In Code Listing 3, the original code fragment is shown augmented with a new set of operations called phase-2 operations. These operations are not generated by the compiler; they represent the action of committing the data values from the delay-buffers to the architectural registers and are performed by the hardware at the appropriate cycles. The phase-2 operations specified along with each EP are carried out at the end of the given cycle. In Code Listing 3 and in the rest of this paper, the commit operation from src to dest is shown as "dest <= src". The outputs of all operations are stored in dynamically allocated delay buffers. In the example, the output of the add instruction in EP1 is stored in the delay-buffer LA1. The corresponding phase-2 operation, i.e., committing the data in LA1 to A5, is scheduled at the end of the same cycle because an ADD is a 1-cycle operation. Similarly, the output of the mul in EP1 is stored in delaybuffer MA1 and then committed to A5 at the end of cycle 2 because a MUL is a 2-cycle operation. There are two phase-2 operations scheduled at the end of cycle 3: the output of sub (from EP3) to be committed from LA1 to A6, and the output of mul (from EP2) to be committed from MA2 to A1. Thus for every program operation, the corresponding phase-2 operations are scheduled after N cycles,

| Cycle | EP |                 | Operations     |              |   | Phase-2                           |
|-------|----|-----------------|----------------|--------------|---|-----------------------------------|
| 1     | 1  | LA1=add(A1,A2), | MA1=mul(A5,4), | DA1=load(A1) | - | A5<=LA1                           |
| 2     | 2  | MA2=mul(A5,A5)  |                |              | - | A5<= <i>MA1</i>                   |
| 3     | 3  | LA1=sub(A1,A5)  | DA3=load(A8)   |              | - | A6<= <i>LA1</i> , A1<= <i>MA2</i> |
| 4     | 4  |                 |                |              | - |                                   |
| 5     | 5  |                 |                |              | - | A5<=DA1                           |

Code Listing 3: VLIW Code Segment With Phase-2 Operations

| Cycle | EP | Operations     | Phase-2                             |
|-------|----|----------------|-------------------------------------|
| 1     | 1  | LA1=add(A1,A2) |                                     |
| 2     | 1  | MA1=mul(A5,4)  |                                     |
| 3     | 1  | DA1=load(A1)   | - A5<=LA1                           |
| 4     | 2  | MA2=mul(A5,A5) | - A5<= <i>MA1</i>                   |
| 5     | 3  | LA1=sub(A1,A5) |                                     |
| 6     | 3  | DA3=load(A8)   | - A6<= <i>LA1</i> , A1<= <i>MA2</i> |
| 7     | 4  |                | -                                   |
| 8     | 5  |                |                                     |
| 9     | 5  |                | - A5<= <i>DA1</i>                   |

Code Listing 4: VLIW Code Segment With Each Operation Issued Separately Augmented By Phase-2 Operations

where (N + 1) is the latency of the given operation. Note that the program operations access the register file for their source operands but write their results in the allocated delay-buffers. Conversely, the phase-2 operations read from the delay buffers and copy the data into the appropriate architectural register.

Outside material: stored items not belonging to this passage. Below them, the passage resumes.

(* ===== verification/AgentRuntime.v ===== *)
(** * The agent runtime: [app/agents/models.py] and [app/agents/runtime.py]

    [AgentRuntime.run] is a bounded model/tool loop.  It is written here in a
    small state monad over the run ([RunS]: the agent state, the event log, what
    the observer and the recorder were told, and the outside world) with three
    outcomes: go on, return a result, raise.  The world is arbitrary: clocks,
    the cancellation flag, the model, the tools and the scheduling of the waits
    are the fields of [runtime_env], so the theorems hold for every behaviour of
    them. *)

From S2P Require Import Prelude Json ToolModels.
Local Open Scope Z_scope.

(** ** Models *)

Module RunStatus.
Inductive t := COMPLETED | STOPPED | FAILED | CANCELLED | TIMED_OUT.
#[global] Instance eq_dec : EqDecision t.
Proof. solve_decision. Defined.
End RunStatus.

Module StopReason.
Inductive t := DIRECT_ANSWER | MAX_STEPS | DEADLINE_EXCEEDED | EXTERNAL_CANCELLED
  | MODEL_ERROR | INVALID_DECISION | TOKEN_BUDGET_EXCEEDED.
#[global] Instance eq_dec : EqDecision t.
Proof. solve_decision. Defined.
End StopReason.

Module AgentEventKind.
Inductive t := RUN_STARTED | STEP_STARTED | STEP_COMPLETED | MODEL_DECISION | TOOL_STARTED
  | TOOL_COMPLETED | TOOL_FAILED | ANSWER_DELTA | ANSWER | RUN_STOPPED.
#[global] Instance eq_dec : EqDecision t.
Proof. solve_decision. Defined.
End AgentEventKind.

(** The values of the enums *)
Definition run_status_value (s : RunStatus.t) : pystr :=
  match s with
  | RunStatus.COMPLETED => u "completed"
  | RunStatus.STOPPED => u "stopped"
  | RunStatus.FAILED => u "failed"
  | RunStatus.CANCELLED => u "cancelled"
  | RunStatus.TIMED_OUT => u "timed_out"
  end.
Definition stop_reason_value (r : StopReason.t) : pystr :=
  match r with
  | StopReason.DIRECT_ANSWER => u "direct_answer"
  | StopReason.MAX_STEPS => u "max_steps"
  | StopReason.DEADLINE_EXCEEDED => u "deadline_exceeded"
  | StopReason.EXTERNAL_CANCELLED => u "external_cancelled"
  | StopReason.MODEL_ERROR => u "model_error"
  | StopReason.INVALID_DECISION => u "invalid_decision"
  | StopReason.TOKEN_BUDGET_EXCEEDED => u "token_budget_exceeded"
  end.
Definition kind_value (k : AgentEventKind.t) : pystr :=
  match k with
  | AgentEventKind.RUN_STARTED => u "run_started"
  | AgentEventKind.STEP_STARTED => u "step_started"
  | AgentEventKind.STEP_COMPLETED => u "step_completed"
  | AgentEventKind.MODEL_DECISION => u "model_decision"
  | AgentEventKind.TOOL_STARTED => u "tool_started"
  | AgentEventKind.TOOL_COMPLETED => u "tool_completed"
  | AgentEventKind.TOOL_FAILED => u "tool_failed"
  | AgentEventKind.ANSWER_DELTA => u "answer_delta"
  | AgentEventKind.ANSWER => u "answer"
  | AgentEventKind.RUN_STOPPED => u "run_stopped"
  end.

Inductive AgentMessageRole := RoleUser | RoleAssistant | RoleTool.

Record AgentMessage := mkAgentMessage {
  msg_role : AgentMessageRole;
  msg_content : pystr;
  msg_tool_call_id : option pystr;
  msg_tool_name : option pystr
}.

Record ToolCall := mkToolCall {
  call_id : pystr;
  call_name : pystr;
  call_arguments : list (pystr * json)
}.

Record AgentDecision := mkAgentDecision {
  answer : option pystr;
  tool_calls : list ToolCall;
  token_usage : option Z;
  usage_complete : bool
}.

Record ToolResult := mkToolResult {
  res_call_id : pystr;
  res_name : pystr;
  res_content : pystr;
  res_succeeded : bool;
  res_error : option pystr;
  res_truncated : bool;
  res_cached : bool
}.

Record AgentStep := mkAgentStep {
  step_index : Z;
  step_decision : AgentDecision;
  step_tool_results : list ToolResult
}.

Record AgentState := mkAgentState {
  st_run_id : pystr;
  st_user_input : pystr;
  st_messages : list AgentMessage;
  st_steps : list AgentStep;
  st_token_usage : Z;
  st_request_id : option pystr
}.

Record AgentEvent := mkAgentEvent {
  ev_kind : AgentEventKind.t;
  ev_run_id : pystr;
  ev_sequence : Z;
  ev_occurred_at : Z;
  ev_step_index : option Z;
  ev_message : option pystr;
  ev_decision : option AgentDecision;
  ev_tool_call : option ToolCall;
  ev_tool_result : option ToolResult;
  ev_status : option RunStatus.t;
  ev_stop_reason : option StopReason.t;
  ev_cumulative_token_usage : option Z
}.

Record AgentRunResult := mkAgentRunResult {
  rr_run_id : pystr;
  rr_status : RunStatus.t;
  rr_stop_reason : StopReason.t;
  rr_answer : option pystr;
  rr_state : AgentState;
  rr_events : list AgentEvent;
  rr_token_usage : Z;
  rr_error : option pystr
}.

(** Updates of the mutable state. *)
Definition add_message (m : AgentMessage) (s : AgentState) : AgentState :=
  mkAgentState (st_run_id s) (st_user_input s) (st_messages s ++ [m]) (st_steps s)
    (st_token_usage s) (st_request_id s).
Definition add_step (x : AgentStep) (s : AgentState) : AgentState :=
  mkAgentState (st_run_id s) (st_user_input s) (st_messages s) (st_steps s ++ [x])
    (st_token_usage s) (st_request_id s).
Definition add_usage (n : Z) (s : AgentState) : AgentState :=
  mkAgentState (st_run_id s) (st_user_input s) (st_messages s) (st_steps s)
    (st_token_usage s + n) (st_request_id s).

(** ** Exceptions, and the outcome of [asyncio.wait] *)

(** [CancelledError quota]: whether one of its arguments is a
    [QuotaReservationError] ([_is_quota_renewal_cancellation]). *)
Inductive exn :=
| RuntimeStop (reason : StopReason.t)
| CancelledError (quota : bool)
| QuotaExceededError
| PyError (message : pystr).

(** What code outside the runtime can raise. *)
Inductive op_error :=
| OpCancelled (quota : bool)
| OpQuotaExceeded
| OpError (message : pystr).

Definition exn_of (e : op_error) : exn :=
  match e with
  | OpCancelled quota => CancelledError quota
  | OpQuotaExceeded => QuotaExceededError
  | OpError m => PyError m
  end.

(** Awaiting an operation next to the cancellation waiter: either the wait
    itself is cancelled, or it returns with the operation done or not, and the
    waiter done or not. *)
Inductive waited (A : Type) :=
| WaitInterrupted (quota : bool)
| WaitReturned (op : option (result op_error A)) (cancel_done : bool).
Arguments WaitInterrupted {A} quota.
Arguments WaitReturned {A} op cancel_done.

Inductive answer_chunk := Chunk (content : pystr) | InvalidChunk.
Inductive answer_stream := StreamUnavailable | StreamInvalid | StreamOf (chunks : nat).

(** ** The outside world of one run *)
Record runtime_env (W : Type) := mkEnv {
  env_utc_now : W -> Z * W;
  env_loop_time : W -> Z * W;
  env_cancel_is_set : W -> bool * W;
  (** waiting for [model.decide(state)] with a timeout *)
  env_decide : option Z -> AgentState -> W -> waited AgentDecision * W;
  (** [model.stream_answer(state)]: the chunks it will produce, and each [anext] *)
  env_stream : AgentState -> W -> answer_stream * W;
  env_next_chunk : option Z -> W -> waited answer_chunk * W;
  env_stream_end : option Z -> W -> waited unit * W;
  env_stream_close : W -> option op_error * W;
  (** [tool_executor.execute(..., timeout_seconds)] within a wait, or a tool of
      the plain mapping *)
  env_execute : option Z -> option Z -> ToolCall -> ToolContext -> W -> waited ToolExecutionResult * W;
  env_plain_tool : pystr -> bool;
  env_run_plain : option Z -> ToolCall -> ToolContext -> W -> waited pystr * W
}.
Arguments mkEnv {W}.
Arguments env_utc_now {W}.
Arguments env_loop_time {W}.
Arguments env_cancel_is_set {W}.
Arguments env_decide {W}.
Arguments env_stream {W}.
Arguments env_next_chunk {W}.
Arguments env_stream_end {W}.
Arguments env_stream_close {W}.
Arguments env_execute {W}.
Arguments env_plain_tool {W}.
Arguments env_run_plain {W}.

(** ** The runtime object *)
Record AgentRuntime := mkAgentRuntime {
  rt_uses_executor : bool;
  rt_tool_output_max_chars : Z;
  rt_has_observer : bool;
  rt_has_recorder : bool
}.

(** [__init__]; [created] says whether the factory called by [_create_recorder]
    yields a recorder.  As an observer and a recorder are never both given, the
    test [self._observer is self._recorder] of [_notify_observer] only holds
    when there is no observer. *)
Definition AgentRuntime_init (has_tools uses_executor : bool) (max_chars : Z)
    (has_observer has_recorder has_factory created : bool) : result pystr AgentRuntime :=
  if has_tools && uses_executor then Err (u "provide tools or tool_executor, not both")
  else if max_chars <? 1 then Err (u "tool_output_max_chars must be greater than zero")
  else if has_observer && has_recorder then Err (u "provide observer or recorder, not both")
  else if has_recorder && has_factory then
    Err (u "provide recorder or recorder_factory, not both")
  else Ok (mkAgentRuntime uses_executor max_chars has_observer
             (if has_factory then created else has_recorder)).
(** Status, stop reason, answer and error of a result agree. *)
Definition coherent (status : RunStatus.t) (reason : StopReason.t) (ans err : option pystr) : Prop :=
  (is_Some ans <-> status = RunStatus.COMPLETED) /\
  (status = RunStatus.COMPLETED <-> reason = StopReason.DIRECT_ANSWER) /\
  (is_Some err <-> status = RunStatus.FAILED) /\
  (status <> RunStatus.COMPLETED -> status = _status_for reason).

(** The public trace of a result: [RUN_STARTED], then only inner events that
    are not step markers, then one [RUN_STOPPED] that repeats the outcome. *)
Record trace_ok (r : AgentRunResult) : Prop := {
  to_numbered : numbered (rr_events r);
  to_sorted : StronglySorted earlier (rr_events r);
  to_run : Forall (fun e => ev_run_id e = rr_run_id r) (rr_events r);
  to_shape : exists e0 mid en, rr_events r = e0 :: mid ++ [en]
    /\ ev_kind e0 = AgentEventKind.RUN_STARTED
    /\ Forall (fun e => inner_event e /\ include_result_event e = true) mid
    /\ ev_kind en = AgentEventKind.RUN_STOPPED
    /\ ev_status en = Some (rr_status r) /\ ev_stop_reason en = Some (rr_stop_reason r)
    /\ ev_message en = rr_error r /\ ev_cumulative_token_usage en = Some (rr_token_usage r)
}.

(** ** Lists of events *)

Lemma usage_of_app l1 l2 : usage_of (l1 ++ l2) = usage_of l1 + usage_of l2.
Proof. unfold usage_of. by rewrite fmap_app, sumZ_app. Qed.

Lemma usage_of_cons e l : usage_of (e :: l) = event_usage e + usage_of l.
Proof. reflexivity. Qed.

Lemma decisions_in_app l1 l2 : decisions_in (l1 ++ l2) = (decisions_in l1 + decisions_in l2)%nat.
Proof. unfold decisions_in. by rewrite List.filter_app, length_app. Qed.

Lemma step_indices_app k l1 l2 :
  step_indices k (l1 ++ l2) = step_indices k l1 ++ step_indices k l2.
Proof. unfold step_indices. by rewrite omap_app. Qed.

Lemma step_indices_one k e :
  step_indices k [e] = if decide (ev_kind e = k) then option_list (ev_step_index e) else [].
Proof.
  unfold step_indices. cbn. destruct (decide (ev_kind e = k)); [|done].
  by destruct (ev_step_index e).
Qed.

Lemma decisions_in_one e :
  decisions_in [e] = if decide (ev_kind e = AgentEventKind.MODEL_DECISION) then 1%nat else 0%nat.
Proof.
  unfold decisions_in, is_decision. simpl.
  case_decide; [rewrite bool_decide_eq_true_2|rewrite bool_decide_eq_false_2]; done.
Qed.

Lemma usage_of_one e : usage_of [e] = event_usage e.
Proof. unfold usage_of. simpl. lia. Qed.

Lemma numbered_snoc l e : numbered l -> ev_sequence e = Z.of_nat (length l) + 1 -> numbered (l ++ [e]).
Proof.
  intros Hl He i x. rewrite lookup_app. destruct (l !! i) eqn:E.
  - intros. simplify_eq. by apply Hl.
  - apply lookup_ge_None in E. intros Hx. apply list_lookup_singleton_Some in Hx as [Hi <-].
    rewrite He. lia.
Qed.

(** In a sorted log the last event is the latest. *)
Lemma sorted_last l e x :
  StronglySorted earlier l -> last l = Some e -> x ∈ l -> ev_occurred_at x <= ev_occurred_at e.
Proof.
  induction 1 as [|a l Hl IH Ha]; [done|]. destruct l as [|b l].
  - simpl. intros [= ->] Hx. apply list_elem_of_singleton in Hx as ->. lia.
  - intros He Hx. apply elem_of_cons in Hx as [->|Hx]; [|by apply IH].
    rewrite Forall_forall in Ha. apply Ha. change (last (b :: l) = Some e) in He.
    apply last_Some in He as [l' ->]. set_solver.
Qed.

Lemma renumber_map {B} (f : AgentEvent -> B) n l :
  (forall m e, f (with_sequence m e) = f e) -> f <$> renumber n l = f <$> l.
Proof. intros Hf. revert n. induction l as [|e l IH]; intros n; simpl; [done|]. by rewrite Hf, IH. Qed.

Lemma renumber_app n l1 l2 :
  renumber n (l1 ++ l2) = renumber n l1 ++ renumber (n + Z.of_nat (length l1)) l2.
Proof.
  revert n. induction l1 as [|e l1 IH]; intros n; simpl; [by rewrite Z.add_0_r|].
  rewrite IH. do 3 f_equal. lia.
Qed.

Lemma renumber_numbered n l i e :
  renumber n l !! i = Some e -> ev_sequence e = n + Z.of_nat i.
Proof.
  revert n i. induction l as [|x l IH]; intros n [|i]; simpl; intros H; simplify_eq; simpl; [lia|].
  rewrite (IH _ _ H). lia.
Qed.

Lemma renumber_Forall (P : AgentEvent -> Prop) n l :
  (forall m e, P e -> P (with_sequence m e)) -> Forall P l -> Forall P (renumber n l).
Proof. intros HP Hl. revert n. induction Hl; intros n; simpl; constructor; auto. Qed.

Lemma renumber_sorted n l : StronglySorted earlier l -> StronglySorted earlier (renumber n l).
Proof.
  intros Hl. revert n. induction Hl as [|a l Hl IH Ha]; intros n; simpl; constructor; [done|].
  by apply renumber_Forall.
Qed.

Lemma usage_of_result l :
  usage_of (renumber 1 (filter (fun e => include_result_event e = true) l)) = usage_of l.
Proof.
  unfold usage_of at 1. rewrite (renumber_map event_usage) by done.
  induction l as [|e l IH]; [done|]. rewrite filter_cons, usage_of_cons.
  case_decide as E; csimpl; rewrite IH; [done|].
  unfold include_result_event in E. unfold event_usage.
  destruct (ev_kind e); naive_solver.
Qed.

Lemma decisions_in_result l :
  decisions_in (renumber 1 (filter (fun e => include_result_event e = true) l)) = decisions_in l.
Proof.
  unfold decisions_in. generalize 1. induction l as [|e l IH]; intros n; [done|].
  rewrite filter_cons. case_decide as E; simpl.
  - change (is_decision (with_sequence n e)) with (is_decision e).
    destruct (is_decision e); simpl; by rewrite IH.
  - unfold include_result_event in E. unfold is_decision at 2. destruct (ev_kind e); simpl; naive_solver.
Qed.

(** ** Weakest preconditions *)

Section Wp.
Context {W : Type} (R : AgentRunResult -> @RunS W -> Prop).

(** [Q] after going on, [R] on a returned result, [X] on an exception. *)
Definition wp {A} (X : exn -> @RunS W -> Prop) (m : M A) (Q : A -> @RunS W -> Prop) (s : RunS) : Prop :=
  match m s with
  | (Next a, s') => Q a s'
  | (Return r, s') => R r s'
  | (Raise e, s') => X e s'
  end.
Definition _optional_enum {A} (of_str : pystr -> option A) (v : json) : result trace_error (option A) :=
  match v with
  | JNull => Ok None
  | JStr s =>
      match of_str s with
      | Some a => Ok (Some a)
      | None => Err (TraceValueError (u "unknown trace enum value: " ++ s))
      end
  | _ => Err (TraceValueError (u "trace enum field must be a string"))
  end.

Definition event_from_dict (d : data) : result trace_error RunTraceEvent :=
  run_id ← _required_str d (u "run_id");
  sequence ← _required_int d (u "sequence");
  kind ← _required_str d (u "kind");
  occurred_at ← _parse_datetime d (u "occurred_at");
  elapsed_ms ← _required_float d (u "elapsed_ms");
  Ok (mkTraceEvent run_id sequence kind occurred_at elapsed_ms
        (_optional_int (get_value (u "step_index") d))
        (_optional_str (get_value (u "message_summary") d))
        (_optional_str (get_value (u "error_summary") d))
        (_optional_str (get_value (u "decision_type") d))
        (_optional_str (get_value (u "tool_name") d))
        (_optional_int (get_value (u "tool_call_count") d))
        (_optional_int (get_value (u "tool_arguments_count") d))
        (_optional_str (get_value (u "tool_arguments_fingerprint") d))
        (_optional_bool (get_value (u "tool_succeeded") d))
        (_optional_str (get_value (u "tool_error_code") d))
        (_optional_int (get_value (u "tool_output_chars") d))
        (_optional_str (get_value (u "tool_output_fingerprint") d))
        (_optional_bool (get_value (u "tool_output_truncated") d))
        (_optional_str (get_value (u "status") d))
        (_optional_str (get_value (u "stop_reason") d))
        (_optional_int (get_value (u "token_usage") d))
        (_optional_int (get_value (u "cumulative_token_usage") d))).

Definition summary_to_dict (s : RunTraceToolSummary) : data :=
  [(u "name", JStr (ts_name s));
   (u "call_count", JInt (ts_call_count s));
   (u "success_count", JInt (ts_success_count s));
   (u "failure_count", JInt (ts_failure_count s));
   (u "last_error_code", of_opt JStr (ts_last_error_code s))].

(** [RunTrace.to_dict] without ["events"] *)
Definition run_record (t : RunTrace) : data :=
  [(u "type", JStr (u "run"));
   (u "run_id", JStr (rt_run_id t));
   (u "request_id", of_opt JStr (rt_request_id t));
   (u "model", of_opt JStr (rt_model t));
   (u "started_at", JStr (isoformat (rt_started_at t)));
   (u "completed_at", of_opt (fun c => JStr (isoformat c)) (rt_completed_at t));
   (u "status", of_opt (fun s => JStr (run_status_value s)) (rt_status t));
   (u "stop_reason", of_opt (fun r => JStr (stop_reason_value r)) (rt_stop_reason t));
   (u "step_count", JInt (step_count t));
   (u "duration_ms", of_opt JFloat (duration_ms t));
   (u "token_usage", of_opt JInt (rt_token_usage t));
   (u "tool_summaries", JArr ((fun s => JObj (summary_to_dict s)) <$> tool_summaries t));
   (u "recorder_errors", JArr (JStr <$> rt_recorder_errors t))].

Definition trace_to_dict (t : RunTrace) : data :=
  run_record t ++ [(u "events", JArr ((fun e => JObj (event_to_dict e)) <$> rt_events t))].

(** The records of the lines of [to_jsonl]. *)
Definition to_records (t : RunTrace) : list json :=
  JObj (run_record t) :: ((fun e => JObj (event_to_dict e)) <$> rt_events t).

Definition is_event_record (v : json) : option data :=
  match v with
  | JObj d => if decide (get_value (u "type") d = JStr (u "event")) then Some d else None
  | _ => None
  end.

Definition string_list (v : json) : result trace_error (list pystr) :=
  let bad := TraceValueError (u "trace recorder_errors must be a string list") in
  match v with
  | JArr l => mapM (fun x => match x with JStr s => Ok s | _ => Err bad end) l
  | _ => Err bad
  end.

(** [from_jsonl], the lines decoded. *)
Definition from_records (records : list json) : result trace_error RunTrace :=
  match records with
  | [] => Err (TraceValueError (u "trace JSONL must contain at least one record"))
  | JObj d :: event_records =>
      _ ← raise_if (negb (bool_decide (get_value (u "type") d = JStr (u "run"))))
            (TraceValueError (u "trace JSONL must start with a run record"));
      recorder_errors ← string_list (default (JArr []) (dict_get (u "recorder_errors") d));
      events ← mapM event_from_dict (omap is_event_record event_records);
      run_id ← _required_str d (u "run_id");
      started_at ← _parse_datetime d (u "started_at");
      completed_at ← match get_value (u "completed_at") d with
                     | JNull => Ok None
                     | v => t ← _parse_datetime_value v (u "completed_at"); Ok (Some t)
                     end;
      status ← _optional_enum RunStatus_of (get_value (u "status") d);
      stop_reason ← _optional_enum StopReason_of (get_value (u "stop_reason") d);
      Ok (mkRunTrace run_id (_optional_str (get_value (u "request_id") d)) (_optional_str (get_value (u "model") d))
            started_at completed_at status stop_reason (_optional_int (get_value (u "token_usage") d)) events
            recorder_errors)
  | _ => Err (TraceValueError (u "trace JSONL must start with a run record"))
  end.
End Dicts.

(** ** The sanitiser *)

Definition _DEFAULT_SUMMARY_MAX_CHARS : Z := 160.
Definition _TRUNCATION_MARKER : pystr := u "...[truncated]".

(** A lower-case letter against a character under [(?i)]: besides the two cases,
    i matches U+0130 and U+0131, s matches U+017F, k matches U+212A. *)
Definition matches_ci (c x : N) : bool :=
  ((x =? c) || ((97 <=? c) && (c <=? 122) && (x =? c - 32))
   || ((c =? 105) && ((x =? 304) || (x =? 305))) || ((c =? 115) && (x =? 383)) || ((c =? 107) && (x =? 8490)))%N.

Fixpoint starts_ci (w s : pystr) : bool :=
  match w, s with
  | [], _ => true
  | c :: w', x :: s' => matches_ci c x && starts_ci w' s'
  | _ :: _, [] => false
  end.

(** The first group: at most one alternative matches at a place. *)
Definition keyword_length (s : pystr) : option nat :=
  match filter (fun w => starts_ci w s = true)
    [u "apikey"; u "api_key"; u "api key"; u "api-key"; u "authorization"; u "bearer"; u "password"; u "secret"; u "token"]
  with
  | w :: _ => Some (length w)
  | [] => None
  end.

Fixpoint count_while (p : N -> bool) (s : pystr) : nat :=
  match s with
  | c :: s' => if p c then S (count_while p s') else O
  | [] => O
  end.

Definition is_quote (c : N) : bool := (c =? 39)%N || (c =? 34)%N.
(** The class of the characters of a value *)
Definition is_value_char (c : N) : bool := negb (is_space c || (c =? 44)%N || is_quote c || (c =? 125)%N).

(** [_SECRET_PATTERN.match]: the lengths of the first two groups and of the
    match.  No backtracking finds another match: a colon or an equals sign is not
    a space, and a quote is not a character of the value. *)
Definition secret_match (s : pystr) : option (nat * nat) :=
  k ← keyword_length s;
  let s1 := drop k s in
  let a := count_while is_space s1 in
  match drop a s1 with
  | c :: s2 =>
      if (c =? 58)%N || (c =? 61)%N then
        let b := count_while is_space s2 in
        let groups := (k + a + 1 + b)%nat in
        match drop b s2 with
        | q :: s3 =>
            if is_quote q then
              let v := count_while is_value_char s3 in
              if (0 <? v)%nat && bool_decide (s3 !! v = Some q) then Some (groups, (groups + v + 2)%nat) else None
            else
              let v := count_while is_value_char (q :: s3) in
              if (0 <? v)%nat then Some (groups, (groups + v)%nat) else None
        | [] => None
        end
      else None
  | [] => None
  end.

(** Every match takes at least one character: the length is enough fuel. *)
Fixpoint redact_fuel (fuel : nat) (s : pystr) : pystr :=
  match fuel with
  | O => s
  | S f =>
      match secret_match s with
      | Some (groups, n) => take groups s ++ u "<redacted>" ++ redact_fuel f (drop n s)
      | None => match s with [] => [] | c :: s' => c :: redact_fuel f s' end
      end
  end.
Definition _redact (value : pystr) : pystr := redact_fuel (length value) value.

(** [ensure_ascii]: what [json.dumps] escapes beyond [dump_json]. *)
Definition hex4 (n : N) : pystr :=
  u "\u" ++ ((fun k => hex_digit (N.shiftr n k mod 16)) <$> [12; 8; 4; 0]%N).
Definition ascii_char (c : N) : pystr :=
  if (c <? 127)%N then [c]
  else if (c <? 65536)%N then hex4 c
  else hex4 (55296 + N.shiftr (c - 65536) 10) ++ hex4 (56320 + (c - 65536) mod 1024).
Definition dump_ascii (v : json) : pystr := concat (ascii_char <$> dump_json v).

Now we show that by extending the above technique, we can split the operations in an EP and issue them over different cycles without disturbing the flow dependences. To guarantee correct program functionality, we schedule the phase-2 operations only with respect to the final operation(s) issued from an EP—i.e., at EP-boundaries. Hence, for every program operation, the corresponding phase-2 operations will be scheduled after N EP-boundaries, where (N+1) is the latency of the given operation. This is because the flow dependences, horizontal and vertical, are really with respect to EPs and not with clock cycles in VLIW architectures.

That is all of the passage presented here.